When the lifelong history buff three weeks ago spotted a portrait of the 26th president autographed by him, Altadonna bought it with the intention of donating it to the society, which he did last week. The portrait will be exhibited periodically at the organization's exhibition center.
"I have an interest in all the presidents, especially the earlier presidents, and what they've contributed to the country," said Altadonna, who had never purchased a Roosevelt antique before.
"I saw it and it was just stunning so I was drawn to it," he said. "I didn't even realize who it was at first. As I got closer, I realized it was Theodore Roosevelt and it was something I wanted to bring back to the Island. It should be brought back to its home, to Oyster Bay."
He thought of the historical society because he has loaned artifacts to it in the past. He said he had it appraised, for $17,500, but paid less than that.
"It's important for us because it is not the kind of thing we have in our collection," said Philip Blocklyn, the society's executive director. "It would normally go to other Roosevelt repositories" such as nearby Sagamore Hill National Historic Site in Cove Neck, TR's homesite.
Blocklyn said the only items the organization had that were signed by TR are a few personal letters to a cousin.
The image was taken by photojournalist Jimmy Hare, a war correspondent who covered the Spanish-American War, in which Roosevelt gained fame as colonel of the Rough Riders.

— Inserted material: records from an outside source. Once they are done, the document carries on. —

Lemma spec_sizes_witness :
  (per_token_bytes (KvPaged 8 128 128 E4M3 All), per_seq_bytes (KvPaged 8 128 128 E4M3 All))
  = (Ok 2080, Ok 0).
Proof.
  rewrite (spec_sizes (KvPaged 8 128 128 E4M3 All)); [vm_compute; reflexivity|].
  vm_compute. repeat split; discriminate.
Defined.

(** ** Grouping *)

Lemma add_layer_ascending l ls : ascending ls → ascending (add_layer l ls).
Proof.
  intros H. unfold add_layer. case_decide; [done|]. by apply ascending_insert.
Qed.

Lemma elem_of_add_layer l l' ls : l' ∈ add_layer l ls ↔ l' = l ∨ l' ∈ ls.
Proof.
  unfold add_layer. case_decide; [naive_solver|].
  rewrite (insert_at_Permutation _ l ls), elem_of_cons. done.
Qed.

Lemma join_group_None d gs :
  join_group d gs = None ↔ Forall (λ g, g_spec g ≠ d_spec d) gs.
Proof.
  induction gs as [|g gs IH]; simpl; [done|].
  rewrite Forall_cons, <- IH. case_decide; destruct (join_group d gs); simpl; naive_solver.
Qed.

Lemma join_group_Some d gs gs' :
  join_group d gs = Some gs' →
  ∃ i g, gs !! i = Some g ∧ g_spec g = d_spec d ∧
    gs' = <[i := {| g_index := g_index g; g_spec := g_spec g;
                    g_layers := add_layer (d_layer d) (g_layers g) |}]> gs.
Proof.
  revert gs'. induction gs as [|g gs IH]; intros gs'; simpl; [done|].
  case_decide; intros; simplify_eq.
  - by exists 0%nat, g.
  - destruct (join_group d gs) as [gs1|] eqn:Hj; simplify_eq.
    destruct (IH gs1 eq_refl) as (i & g' & ? & ? & ->).
    exists (S i), g'. split_and!; try done. simpl in *. by simplify_eq.
Qed.

Lemma first_occurrences_snoc specs s :
  first_occurrences (specs ++ [s]) =
  (if decide (s ∈ first_occurrences specs) then first_occurrences specs
   else first_occurrences specs ++ [s]).
Proof. unfold first_occurrences. rewrite foldl_app. done. Qed.

Lemma elem_of_first_occurrences s specs : s ∈ first_occurrences specs ↔ s ∈ specs.
Proof.
  induction specs as [|t specs IH] using rev_ind; [done|].
  rewrite first_occurrences_snoc, elem_of_app, list_elem_of_singleton.
  case_decide; rewrite ?elem_of_app, ?list_elem_of_singleton; naive_solver.
Qed.

Lemma first_occurrences_NoDup specs : NoDup (first_occurrences specs).
Proof.
  induction specs as [|t specs IH] using rev_ind; [constructor|].
  rewrite first_occurrences_snoc. case_decide; [done|].
  apply NoDup_app. split_and!; [done| |apply NoDup_singleton]. set_solver.
Qed.

Lemma first_occurrences_length specs :
  (length (first_occurrences specs) ≤ length specs)%nat.
Proof.
  induction specs as [|t specs IH] using rev_ind; [done|].
  rewrite first_occurrences_snoc, length_app. simpl.
  case_decide; rewrite ?length_app; simpl; lia.
Qed.
(** ** Byte ranges *)

(** The blocks of a pool occupy disjoint byte ranges inside the range the
    pool was assigned, and no offset overflows. *)
Theorem block_offsets_disjoint base total bytes a b :
  0 ≤ base → 0 < bytes → base + total * bytes ≤ U64_MAX →
  0 ≤ a < total → 0 ≤ b < total → a ≠ b →
  ∃ oa ob, block_offset base a bytes = Ok oa ∧ block_offset base b bytes = Ok ob ∧
    base ≤ oa ∧ oa + bytes ≤ base + total * bytes ∧
    base ≤ ob ∧ ob + bytes ≤ base + total * bytes ∧
    (oa + bytes ≤ ob ∨ ob + bytes ≤ oa).
Proof.
  intros Hbase Hbytes Hmax Ha Hb Hne. exists (a * bytes + base), (b * bytes + base).
  unfold block_offset.
  assert ((a + 1) * bytes ≤ total * bytes) by (apply Z.mul_le_mono_nonneg_r; lia).
  assert ((b + 1) * bytes ≤ total * bytes) by (apply Z.mul_le_mono_nonneg_r; lia).
  rewrite !checked_mul_ok by lia. simpl. rewrite !checked_add_ok by lia. simpl.
  split_and!; try done; try nia.
Qed.

Lemma block_offsets_disjoint_witness :
  ∃ oa ob, block_offset 4096 0 2048 = Ok oa ∧ block_offset 4096 3 2048 = Ok ob ∧
    4096 ≤ oa ∧ oa + 2048 ≤ 4096 + 4 * 2048 ∧
    4096 ≤ ob ∧ ob + 2048 ≤ 4096 + 4 * 2048 ∧
    (oa + 2048 ≤ ob ∨ ob + 2048 ≤ oa).
Proof. apply (block_offsets_disjoint 4096 4 2048 0 3); vm_compute; intuition discriminate. Defined.
Definition write_tokens (seq start : Z) (tokens : list Z) : stm StateManager StateError unit :=
  let! s := sread (seq_state seq) in
  let count := Z.of_nat (length tokens) in
  let! len := slift (ok_or (try_from U32_MAX count) (Overflow "write length")) in
  let! write_end := slift (ok_or (checked_add U32_MAX start len) (Overflow "write end")) in
  let! reserved_end := slift (ok_or (checked_add U32_MAX (q_ctx_len s) (q_tail_len s))
                                    (Overflow "reserved end")) in
  if start <? q_ctx_len s then sfail (OutOfRange start count reserved_end)
  else if reserved_end <? write_end then sfail (OutOfRange start count reserved_end)
  else
    let! m := sget in
    sfor (λ gi,
      if group_is_paged m gi then seq_mut seq (write_group start tokens gi) else sret tt)
      (seqn (length (m_groups m))).

Definition read_token (seq : Z) (group : nat) (pos : Z) (m : StateManager)
    : StateResult (option Z) :=
  let* s := seq_state seq m in
  if (length (m_groups m) <=? group)%nat
  then Err (InvalidBatch (GroupOutOfRange group (length (m_groups m))))
  else
    let* end_ := ok_or (checked_add U32_MAX (q_ctx_len s) (q_tail_len s))
                       (Overflow "reserved end") in
    if end_ <=? pos then Err (OutOfRange pos 1 end_)
    else Ok (q_mirror s !! (group, pos)).
(** ** A fresh pool *)

Lemma rev_zrange_descending n : descending (rev (zrange 0 n)).
Proof.
  unfold zrange. rewrite Z.sub_0_r. destruct (Z.le_gt_cases 0 n) as [Hn|Hn].
  2: { rewrite seqZ_nil by lia. constructor. }
  rewrite <- (Z2Nat.id n Hn). clear Hn. induction (Z.to_nat n) as [|k IH]; [constructor|].
  rewrite seqZ_S, rev_unit. constructor; [done|].
  apply Forall_forall. intros x Hx. rewrite elem_of_rev in Hx.
  apply elem_of_seqZ in Hx. lia.
Qed.

Lemma fresh_block_pool bpg base bytes :
  0 ≤ bpg →
  partitioned {| p_total := bpg; p_free := rev (zrange 0 bpg);
                 p_base_offset := base; p_block_bytes := bytes |} [].
Proof.
  intros Hb. split.
  - split; [apply rev_zrange_descending|]. simpl. apply Forall_forall.
    intros x Hx. rewrite elem_of_rev in Hx. by apply elem_of_zrange in Hx.
  - simpl. rewrite app_nil_r, <- Permutation_rev. unfold zrange. by rewrite Z.sub_0_r.
Qed.

Lemma fresh_fixed_pool seqs sb bb base :
  partitioned {| f_total_slots := seqs; f_free := list_to_set (zrange 0 seqs);
                 f_slot_bytes_per_seq := sb; f_buffer_bytes := bb; f_base_offset := base |} [].
Proof.
  split.
  - intros x. simpl. rewrite elem_of_list_to_set. by intros ?%elem_of_zrange.
  - simpl. rewrite app_nil_r, elements_list_to_set.
    + unfold zrange. by rewrite Z.sub_0_r.
    + apply NoDup_seqZ.
Qed.

(** ** The constructor *)

(** The manager the constructor builds when every paged group gets [bpg]
    blocks. *)
Definition built (c : StateConfig) (groups : list LayerGroup) (pool_bytes bpg : Z)
    : StateManager :=
  {| m_config := c; m_groups := groups;
     m_pools := lay_pools bpg (max_seqs c) 0 groups;
     m_fixed := lay_fixed bpg (max_seqs c) 0 groups;
     m_max_blocks := max_blocks c;
     m_pool_bytes_total := bpg * block_cost groups;
     m_fixed_bytes_total := fixed_bytes (max_seqs c) groups;
     m_unusable_bytes :=
       pool_bytes - fixed_bytes (max_seqs c) groups - bpg * block_cost groups;
     m_next_seq := 0; m_seqs := ∅; m_live_count := 0; m_swaps := 0; m_commits := 0;
     m_reserve_scratch := [] |}.

(** The blocks the split gives every paged group. *)
Definition split_blocks (c : StateConfig) (groups : list LayerGroup) (pool_bytes : Z) : Z :=
  match paged_groups groups with
  | [] => 0
  | _ => (pool_bytes - fixed_bytes (max_seqs c) groups) / block_cost groups
  end.

Definition scratch_capacity (c : StateConfig) (groups : list LayerGroup) : Z :=
  Z.of_nat (length (paged_groups groups)) * max_blocks c.

Lemma u64_sub_ok a b : 0 ≤ b ≤ a → a ≤ U64_MAX → u64_sub a b = a - b.
Proof. intros. unfold u64_sub, U64_MAX in *. apply Z.mod_small. lia. Qed.

Lemma config_blocks c :
  config_ok c → 0 < max_blocks c ≤ 32768 ∧ max_ctx c = max_blocks c * BLOCK_TOKENS.
Proof.
  intros (Hc & Hm & _). unfold max_blocks, BLOCK_TOKENS, MAX_CTX_HARD in *.
  pose proof (Z.div_mod (max_ctx c) 32 ltac:(lia)). lia.
Qed.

Roosevelt dedicated the photo to Hare's daughter on Jan. 12, 1918, almost a year before Roosevelt's death. He wrote on the photograph: "Presented for Miss Dorothy C. Hare with the best wishes of Theodore Roosevelt."
"There aren't that many photographs that Roosevelt signed with this kind of friendly inscription," Blocklyn said.
Marco Tomaschett, autographs specialist for Swann Auction Galleries in Manhattan, said signed photos of TR are "relatively common" in the area of presidential collecting because he courted the media.
"Publicity was big thing for him," he said.
Tomaschett said TR autographed photos usually sell from $1,000 to $20,000. "That the photo has a nice provenance -- associated with one of the more well-known war photographers of the period -- makes it all the more desirable to collectors," he said.
Altadonna said he made his first donation to a museum because "it's really important to support organizations that take our great history and teach it and preserve it so other generations can see the greatness of it."